→ SUPPLIED DATA
(* ===== verification/Stager.v ===== *)
(** * [stager/stager.go]: staging tasks and their completion *)

From stdpp Require Import base gmap strings list.
From Stdlib Require Import ZArith Ascii Lia.
From S2P Require Import Prelude Json Opi Messages Kube StatefulSet Fixtures Tasks.

Definition StagerImage : string := "eirini/recipe".

(** The desirer and the HTTP client are the instances in scope. *)
Record StagerState := { st_Config : StagerConfig }.

(** The text of a raw message as [Marshal] writes it: without the space
    outside of strings, and with the escapes that HTML needs. *)
Fixpoint compact_text (in_string escaped : bool) (s : string) : string :=
  match s with
  | EmptyString => EmptyString
  | String c t =>
      if in_string then
        let emitted :=
          if (c =? "<")%char then "\u003c"
          else if (c =? ">")%char then "\u003e"
          else if (c =? "&")%char then "\u0026"
          else String c "" in
        match t with
        | String d (String e u) =>
            if (c =? "226")%char && (d =? "128")%char && (e =? "168")%char
            then "\u2028" +:+ compact_text true false u
            else if (c =? "226")%char && (d =? "128")%char && (e =? "169")%char
            then "\u2029" +:+ compact_text true false u
            else emitted +:+ compact_text (escaped || negb (c =? dquote)%char)
                   (negb escaped && (c =? backslash)%char) t
        | _ => emitted +:+ compact_text (escaped || negb (c =? dquote)%char)
                 (negb escaped && (c =? backslash)%char) t
        end
      else if Reader.is_space c then compact_text false false t
      else String c (compact_text (c =? dquote)%char false t)
  end.

(** Marshalling a raw message fails when its text is no JSON. *)
Definition marshal_raw (text : string) : result string :=
  _ ← Reader.parse text; Ok (compact_text false false text).

Definition STAGING_ERROR : string := "StagingError".

(** [StagingResponseForCC] with the one member that is set. *)
Definition constructStagingResponse (task : TaskCallbackResponse) : result string :=
  if tc_Failed task then
    Ok (Printer.print (JObj [("error", JObj [
      ("id", JStr STAGING_ERROR); ("message", JStr (tc_FailureReason task))])]))
  else
    r ← marshal_raw (tc_Result task);
    Ok ("{" +:+ Printer.quote "result" +:+ ":" +:+ r +:+ "}").

Definition getCallbackURI (task : TaskCallbackResponse) : result string :=
  j ← Reader.parse (tc_Annotation task);
  annotation ← decode_StagingTaskAnnotation j;
  Ok (sa_CompletionCallback annotation).

Section Operations.
Context {S : Type} `{!Opi.TaskDesirer S, !HttpClient S} (st : StagerState).

(** The lifecycle data is read through a pointer. *)
Definition createStagingTask (stagingGUID : string) (request : StagingRequestFromCC) :
    outcome (result Task) :=
  match sr_LifecycleData request with
  | None => Panic "nil pointer dereference"
  | Some j =>
      Ret (lifecycleData ← decode_BuildpackStagingData j;
           let buildpacksJSON :=
             Printer.print (encode_Buildpacks (bs_Buildpacks lifecycleData)) in
           Ok {| task_Image := StagerImage;
                 task_Command := [];
                 task_Env := Some (list_to_map [
                   (EnvDownloadURL, bs_AppBitsDownloadUri lifecycleData);
                   (EnvDropletUploadURL, bs_DropletUploadUri lifecycleData);
                   (EnvBuildpacks, buildpacksJSON);
                   (EnvAppID, sr_LogGuid request);
                   (EnvStagingGUID, stagingGUID);
                   (EnvCompletionCallback, sr_CompletionCallback request);
                   (EnvCfUsername, sc_CfUsername (st_Config st));
                   (EnvCfPassword, sc_CfPassword (st_Config st));
                   (EnvAPIAddress, sc_APIAddress (st_Config st));
                   (EnvEiriniAddress, sc_EiriniAddress (st_Config st))]) |})
  end.

Definition Stage (stagingGUID : string) (request : StagingRequestFromCC) : M S (result unit) :=
  task ← lift_outcome (createStagingTask stagingGUID request);
  task <-? task;
  task_DesireStaging task.

Definition executeRequest (request : Request) : M S (result unit) :=
  resp <-! http_Do request;
  if (300 <=? rs_StatusCode resp)%Z
  then mret (Err (ErrorString
         ("callback-response-unsuccessful, code: " +:+ int_text (rs_StatusCode resp))))
  else mret (Ok tt).

Definition CompleteStaging (task : TaskCallbackResponse) : M S (result unit) :=
  callbackBody <-? constructStagingResponse task;
  callbackURI <-? getCallbackURI task;
  request <-? http_NewRequest "POST" callbackURI callbackBody;
  _ <-! executeRequest (header_Set "Content-Type" "application/json" request);
  task_Delete (tc_TaskGuid task).

Definition new_stager : Messages.Stager S :=
  {| stager_Stage := Stage; stager_CompleteStaging := CompleteStaging |}.
End Operations.

(** ** What a staging task tells the recipe *)
Lemma staging_task st guid request j data :
  sr_LifecycleData request = Some j → decode_BuildpackStagingData j = Ok data →
  ∃ task, createStagingTask st guid request = Ret (Ok task) ∧
    task_Image task = StagerImage ∧
    gomap_get (task_Env task) EnvStagingGUID = guid ∧
    gomap_get (task_Env task) EnvAppID = sr_LogGuid request ∧
    gomap_get (task_Env task) EnvDownloadURL = bs_AppBitsDownloadUri data ∧
    gomap_get (task_Env task) EnvDropletUploadURL = bs_DropletUploadUri data ∧
    gomap_get (task_Env task) EnvCompletionCallback = sr_CompletionCallback request ∧
    gomap_get (task_Env task) EnvEiriniAddress = sc_EiriniAddress (st_Config st) ∧
    (Reader.parse (gomap_get (task_Env task) EnvBuildpacks)) ≫=
      Decode.decode_slice zero_Buildpack decode_Buildpack None
    = Ok (fmap (M := list) clean_Buildpack <$> bs_Buildpacks data).
Proof.
  intros Hj Hd. unfold createStagingTask. rewrite Hj, Hd. eexists. split; [reflexivity|].
  split_and!; try reflexivity. apply decode_encode_Buildpacks.
Qed.

Section Spec.
Context {S : Type} `{!Opi.TaskDesirer S, !HttpClient S} (st : StagerState).

(** C33: staging makes one task, of the stager's image, from which the recipe
    reads back the staging id, the application (the request's log guid), the
    URLs, the callback and the buildpacks in order; lifecycle data that does not decode is the error, and a request
    without lifecycle data panics. *)
Theorem stage_desires_task guid request (s : S) :
  match sr_LifecycleData request with
  | None => Stage st guid request s = (Panic "nil pointer dereference", s)
  | Some j =>
      match decode_BuildpackStagingData j with
      | Err e => Stage st guid request s = (Ret (Err e), s)
      | Ok data => ∃ task, Stage st guid request s = task_DesireStaging task s ∧
          task_Image task = StagerImage ∧
          gomap_get (task_Env task) EnvStagingGUID = guid ∧
          gomap_get (task_Env task) EnvAppID = sr_LogGuid request ∧
          gomap_get (task_Env task) EnvDownloadURL = bs_AppBitsDownloadUri data ∧
          gomap_get (task_Env task) EnvDropletUploadURL = bs_DropletUploadUri data ∧
          gomap_get (task_Env task) EnvCompletionCallback = sr_CompletionCallback request ∧
          (Reader.parse (gomap_get (task_Env task) EnvBuildpacks)) ≫=
            Decode.decode_slice zero_Buildpack decode_Buildpack None
          = Ok (fmap (M := list) clean_Buildpack <$> bs_Buildpacks data)
      end
  end.
Proof.
  unfold Stage. destruct (sr_LifecycleData request) as [j|] eqn:Ej.
  - destruct (decode_BuildpackStagingData j) as [data|e] eqn:Ed.
    + destruct (staging_task st guid request j data Ej Ed) as (task & E & ? & ? & ? & ? & ? & ? & _ & ?).
      exists task. rewrite E. by split_and!.
    + unfold createStagingTask. by rewrite Ej, Ed.
  - unfold createStagingTask. by rewrite Ej.
Qed.

(** The request that tells the cloud controller. *)
Definition callback_request (uri body : string) : Request :=
  {| rq_Method := "POST"; rq_URL := uri;
     rq_Header := [("Content-Type", "application/json")]; rq_Body := body;
     rq_ContentLength := str_len body |}.

(** C34: a staging is completed by one POST of the result, or of the failure,
    to the callback of the task's annotation, and only when this was answered
    below 300 is the task deleted, any other status being the error that names
    it; if the result is no JSON, or the annotation does not decode, nothing is
    sent and the task stays. *)
Theorem staging_completed task (s : S) :
  match constructStagingResponse task, getCallbackURI task with
  | Ok body, Ok uri =>
      if http_url_valid uri
      then ∀ r s1, http_Do (callback_request uri body) s = (Ret r, s1) →
        CompleteStaging task s =
          match r with
          | Err e => (Ret (Err e), s1)
          | Ok resp =>
              if (rs_StatusCode resp <? 300)%Z then task_Delete (tc_TaskGuid task) s1
              else (Ret (Err (ErrorString
                ("callback-response-unsuccessful, code: " +:+ int_text (rs_StatusCode resp)))), s1)
          end
      else ∃ e, CompleteStaging task s = (Ret (Err e), s)
  | _, _ => ∃ e, CompleteStaging task s = (Ret (Err e), s)
  end.
Proof.
  unfold CompleteStaging. destruct (constructStagingResponse task) as [body|e]; [|by eexists].
  destruct (getCallbackURI task) as [uri|e]; [|by eexists]. unfold try_pure, http_NewRequest.
  destruct (http_url_valid uri); [|by eexists].
  intros r s1 E. unfold executeRequest, try_bind, mbind, M_bind.
  change (header_Set _ _ _) with (callback_request uri body). rewrite E.
  destruct r as [resp|e]; [|done]. rewrite Z.ltb_antisym.
  by destruct (300 <=? rs_StatusCode resp)%Z.
Qed.

(** The case of a callback that is accepted. *)
Lemma staging_complete_sends task body uri (s s1 : S) resp :
  constructStagingResponse task = Ok body → getCallbackURI task = Ok uri →
  http_url_valid uri = true →
  http_Do (callback_request uri body) s = (Ret (Ok resp), s1) → (rs_StatusCode resp < 300)%Z →
  CompleteStaging task s = task_Delete (tc_TaskGuid task) s1.
Proof.
  intros Eb Eu Hv Hdo Hlt. unfold CompleteStaging, executeRequest, http_NewRequest.
  rewrite Eb, Eu. cbn [try_pure]. rewrite Hv. unfold try_pure, try_bind, mbind, M_bind.
  change (header_Set _ _ _) with (callback_request uri body). rewrite Hdo.
  apply Z.ltb_lt in Hlt. rewrite Z.ltb_antisym in Hlt. apply negb_true_iff in Hlt. by rewrite Hlt.
Qed.

(** The body of a failed staging reads back as the failure and its
    reason. *)
Lemma failure_reported task :
  tc_Failed task = true →
  (body ← constructStagingResponse task; Reader.parse body)
  = Ok (JObj [("error", JObj [("id", JStr STAGING_ERROR);
      ("message", JStr (Utf8.sanitize (tc_FailureReason task)))])]).
Proof.
  intros Hf. unfold constructStagingResponse. rewrite Hf. cbn [mbind result_bind].
  by rewrite parse_print.
Qed.
End Spec.

(** ** Instances of the properties *)
Section Witnesses.
#[local] Existing Instance sample_urls.
#[local] Existing Instance range_in_order.

(** A cloud controller that answers each callback alike, and the tasks. *)
Record Callbacks := { cb_answer : Z; cb_requests : list Request; cb_deleted : list string }.

#[local] Instance callbacks_http : HttpClient Callbacks := {|
  http_url_valid url := negb (String.eqb url "");
  http_Do r := λ s, (Ret (Ok {| rs_StatusCode := cb_answer s; rs_Body := "" |}),
    {| cb_answer := cb_answer s; cb_requests := cb_requests s ++ [r];
       cb_deleted := cb_deleted s |});
  http_show _ _ := "&{}" |}.

#[local] Instance callbacks_tasks : Opi.TaskDesirer Callbacks := {|
  task_Desire _ := mret (Ok tt); task_DesireStaging _ := mret (Ok tt);
  task_Delete name := λ s, (Ret (Ok tt),
    {| cb_answer := cb_answer s; cb_requests := cb_requests s;
       cb_deleted := cb_deleted s ++ [name] |}) |}.

Definition sample_annotation : string :=
  Printer.print (JObj [("lifecycle", JStr "buildpack");
                       ("completion_callback", JStr "http://cc/done")]).

Definition sample_callback (failed : bool) : TaskCallbackResponse := {|
  tc_TaskGuid := "staging-1"; tc_Failed := failed; tc_FailureReason := "no buildpack";
  tc_Result := "{ }"; tc_Annotation := sample_annotation; tc_CreatedAt := 0 |}.

Lemma staging_completed_witness :
  CompleteStaging (sample_callback false) {| cb_answer := 200; cb_requests := []; cb_deleted := [] |}
  = (Ret (Ok tt), {| cb_answer := 200;
       cb_requests := [callback_request "http://cc/done"
         (String "{" (Printer.quote "result" +:+ ":{}}"))];
       cb_deleted := ["staging-1"] |}) ∧
  (CompleteStaging (sample_callback true)
     {| cb_answer := 503; cb_requests := []; cb_deleted := [] |}).1
  = Ret (Err (ErrorString "callback-response-unsuccessful, code: 503")).
Proof.
  split; [|by vm_compute].
  pose proof (staging_completed (sample_callback false)
    {| cb_answer := 200; cb_requests := []; cb_deleted := [] |}) as H.
  assert (constructStagingResponse (sample_callback false)
    = Ok (String "{" (Printer.quote "result" +:+ ":{}}"))) as E1 by by vm_compute.
  assert (getCallbackURI (sample_callback false) = Ok "http://cc/done") as E2 by by vm_compute.
  rewrite E1, E2 in H. exact (H _ _ eq_refl).
Defined.

Lemma failure_reported_witness :
  (body ← constructStagingResponse (sample_callback true); Reader.parse body)
  = Ok (JObj [("error", JObj [("id", JStr "StagingError"); ("message", JStr "no buildpack")])]).
Proof. exact (failure_reported (sample_callback true) eq_refl). Defined.

Lemma stage_desires_task_witness :
  Stage (S := Callbacks) {| st_Config := {| sc_CfUsername := ""; sc_CfPassword := "";
      sc_APIAddress := ""; sc_EiriniAddress := ""; sc_SkipSslValidation := false |} |} "staging-1"
    {| sr_AppId := "dora"; sr_LogGuid := "dora"; sr_Lifecycle := "docker";
       sr_LifecycleData := None; sr_CompletionCallback := "" |}
    {| cb_answer := 200; cb_requests := []; cb_deleted := [] |}
  = (Panic "nil pointer dereference", {| cb_answer := 200; cb_requests := []; cb_deleted := [] |}).
Proof.
  exact (stage_desires_task _ "staging-1"
    {| sr_AppId := "dora"; sr_LogGuid := "dora"; sr_Lifecycle := "docker";
       sr_LifecycleData := None; sr_CompletionCallback := "" |} _).
Defined.
End Witnesses.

→ YOUR ASSIGNMENT
Going back over the entries above, copy word for word every line from the one that has "(** The request" on through the one that has "intros r s1".

→ COMPLETED EXERCISE
(** The request that tells the cloud controller. *)
Definition callback_request (uri body : string) : Request :=
  {| rq_Method := "POST"; rq_URL := uri;
     rq_Header := [("Content-Type", "application/json")]; rq_Body := body;
     rq_ContentLength := str_len body |}.

(** C34: a staging is completed by one POST of the result, or of the failure,
    to the callback of the task's annotation, and only when this was answered
    below 300 is the task deleted, any other status being the error that names
    it; if the result is no JSON, or the annotation does not decode, nothing is
    sent and the task stays. *)
Theorem staging_completed task (s : S) :
  match constructStagingResponse task, getCallbackURI task with
  | Ok body, Ok uri =>
      if http_url_valid uri
      then ∀ r s1, http_Do (callback_request uri body) s = (Ret r, s1) →
        CompleteStaging task s =
          match r with
          | Err e => (Ret (Err e), s1)
          | Ok resp =>
              if (rs_StatusCode resp <? 300)%Z then task_Delete (tc_TaskGuid task) s1
              else (Ret (Err (ErrorString
                ("callback-response-unsuccessful, code: " +:+ int_text (rs_StatusCode resp)))), s1)
          end
      else ∃ e, CompleteStaging task s = (Ret (Err e), s)
  | _, _ => ∃ e, CompleteStaging task s = (Ret (Err e), s)
  end.
Proof.
  unfold CompleteStaging. destruct (constructStagingResponse task) as [body|e]; [|by eexists].
  destruct (getCallbackURI task) as [uri|e]; [|by eexists]. unfold try_pure, http_NewRequest.
  destruct (http_url_valid uri); [|by eexists].
  intros r s1 E. unfold executeRequest, try_bind, mbind, M_bind.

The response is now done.